Rでこれを行う関数の種類はありますか、またはこれを行うには追加の関数を計算する必要がありますか?
pH
とtime
が単純なベクトルであると想定すると、次のようになります。
library(pspline)
predict(sm.spline(time, pH), time, 1)
Matt Lが提案したように、stats::deriv
またはdiff.ts
から始めることをお勧めします。ちょうど私の教授が彼のすべての学生に言っていたものを覚えておいてください:数値微分は「誤差乗数」として知られています。

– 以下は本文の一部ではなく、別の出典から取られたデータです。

(* ===== verification/ServedAgent.v ===== *)
(** * An agent that runs a model, served and called over A2A

    The two sides of the protocol put together: [BaseAgentExecutor] serves an
    [LLMAgent] ([A2aServer], [LlmAgent]), and a node of the orchestrator calls it
    ([RemoteA2a]). Between them the queue of the task is the stream of responses. *)
From S2P Require Import Prelude PyStr Dict Json Graph NewEvents NodePath Contents NodeRunner DagPlan DagRuntime.
From S2P Require Import Orchestrator RemoteA2a RemoteFacts LlmAgent LlmAgentFacts A2aServer.
Local Open Scope string_scope.
Local Open Scope list_scope.

(** ** What a stream of artifacts comes to *)

(** An artifact update that is a chunk before the last one, or a whole artifact. *)
Definition whole_or_chunk (e : Event) : Prop :=
  exists id ps append last_chunk, ev_body e = ArtifactUpdate id ps append last_chunk /\ (last_chunk = true -> append = false).

Lemma handle_wholes agent tid cid es rest : Forall whole_or_chunk es -> forall bufs, exists bufs',
  handle_responses agent tid cid bufs ((Content <$> es) ++ rest) =
  (own_event agent tid cid <$> es) ++ handle_responses agent tid cid bufs' rest.
Proof.
  induction 1 as [|e es (id & ps & append & last_chunk & E & Hl) Hes IH]; intros bufs; [by exists bufs|].
  cbn [fmap list_fmap app handle_responses]. unfold _handle_a2a_response, response_events. rewrite E.
  unfold _aggregate_artifact_update. destruct last_chunk.
  - rewrite (Hl eq_refl). match goal with |- context [handle_responses _ _ _ ?b _] => destruct (IH b) as (b' & ->) end. by exists b'.
  - match goal with |- context [handle_responses _ _ _ ?b _] => destruct (IH b) as (b' & ->) end. by exists b'.
Qed.

Lemma owned_bodies agent tid cid (es : list Event) : ev_body <$> (own_event agent tid cid <$> es) = ev_body <$> es.
Proof. rewrite <- list_fmap_compose. by apply list_fmap_ext. Qed.

(** ** The outcome of a remote node *)

(** How a node ends, from the events of its agent. *)
Definition end_of_events (name : string) (es : list Event) : task_end :=
  match foldl note_status (None, None) es with
  | (Some f, _) => Raised ("remote agent " +:+ name +:+ " failed: " +:+ f)
  | (None, Some p) => Raised ("remote agent " +:+ name +:+ ": " +:+ p)
  | (None, None) => Returned (default estr (head (omap promotes es)))
  end.

Lemma note_status_bodies l : forall k acc, ev_body <$> l = ev_body <$> k -> foldl note_status acc l = foldl note_status acc k.
Proof.
  induction l as [|e l IH]; intros [|e' k] acc H; try done. rewrite !fmap_cons in H. injection H as He Hl. cbn [foldl].
  assert (note_status acc e = note_status acc e') as ->; [|by apply IH].
  unfold note_status, _status_state, extract_text, extract_text_with, event_content_parts. by rewrite He.
Qed.

Lemma end_of_bodies name l k : ev_body <$> l = ev_body <$> k -> end_of_events name l = end_of_events name k.
Proof. intros H. unfold end_of_events. by rewrite (note_status_bodies l k), (promotes_bodies l k). Qed.

Lemma note_nothing es acc : Forall whole_or_chunk es -> foldl note_status acc es = acc.
Proof.
  intros H. revert acc. induction H as [|e es (id & ps & a & lc & E & _) Hes IH]; intros [f p]; [done|]. cbn [foldl].
  unfold note_status at 2, _status_state. rewrite E. apply IH.
Qed.

Section remote.
Context (py_repr : json -> string) (sort_items : list (string * json) -> list (string * json)).

Lemma remote_outcome remote tid cid node info message iv :
  (run_remote_node py_repr sort_items remote tid cid node info message iv).2 =
  end_of_events (dn_agent_name node) (node_events remote (mkRemoteAgent (dn_agent_name node) (ai_url info)) tid cid).
Proof.
  unfold run_remote_node. set (agent := mkRemoteAgent _ _).
  destruct (run_async_impl_events py_repr sort_items remote agent tid cid message) as (rq & -> & _). set (evs := node_events remote agent tid cid).
  pose proof (promote_output (run_async (ra_name agent) <$> evs) None) as Ho.
  pose proof (promote_bodies (run_async (ra_name agent) <$> evs) None) as Hb.
  destruct (promote_events None _) as [output fwd]. cbn [fst snd] in Ho, Hb. rewrite run_async_bodies in Hb.
  rewrite (promotes_bodies _ evs (run_async_bodies _ _)) in Ho. unfold end_of_events. rewrite (note_status_bodies fwd evs) by done.
  destruct (foldl note_status _ evs) as [[f|] [p|]]; try done. cbn [snd]. by rewrite Ho.
Qed.
End remote.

編集:明確にするために-彼が警告していたことは、データ内のノイズが微分推定値を大幅に低下させる可能性があることでした。積分はローパスフィルターであり、微分はハイパスフィルターであると言われています。したがって、重要なことは、導関数を計算する前に、データの平滑化を行うことです。したがって、ガボールはpredict.spline
を使用することをお勧めします。ただし、スプラインパラメータを変更すると、データがさまざまなレベルに平滑化されるので、結果を常に確認して、明らかなノイズが除去されているが、必要な機能が除去されていないことを確認してください。
ここに「数値微分」へのリンクがあります。
http://en.wikipedia.org/wiki/Numerical_differentiation
以下は、テイラー級数展開に基づく方法を説明するリンクです。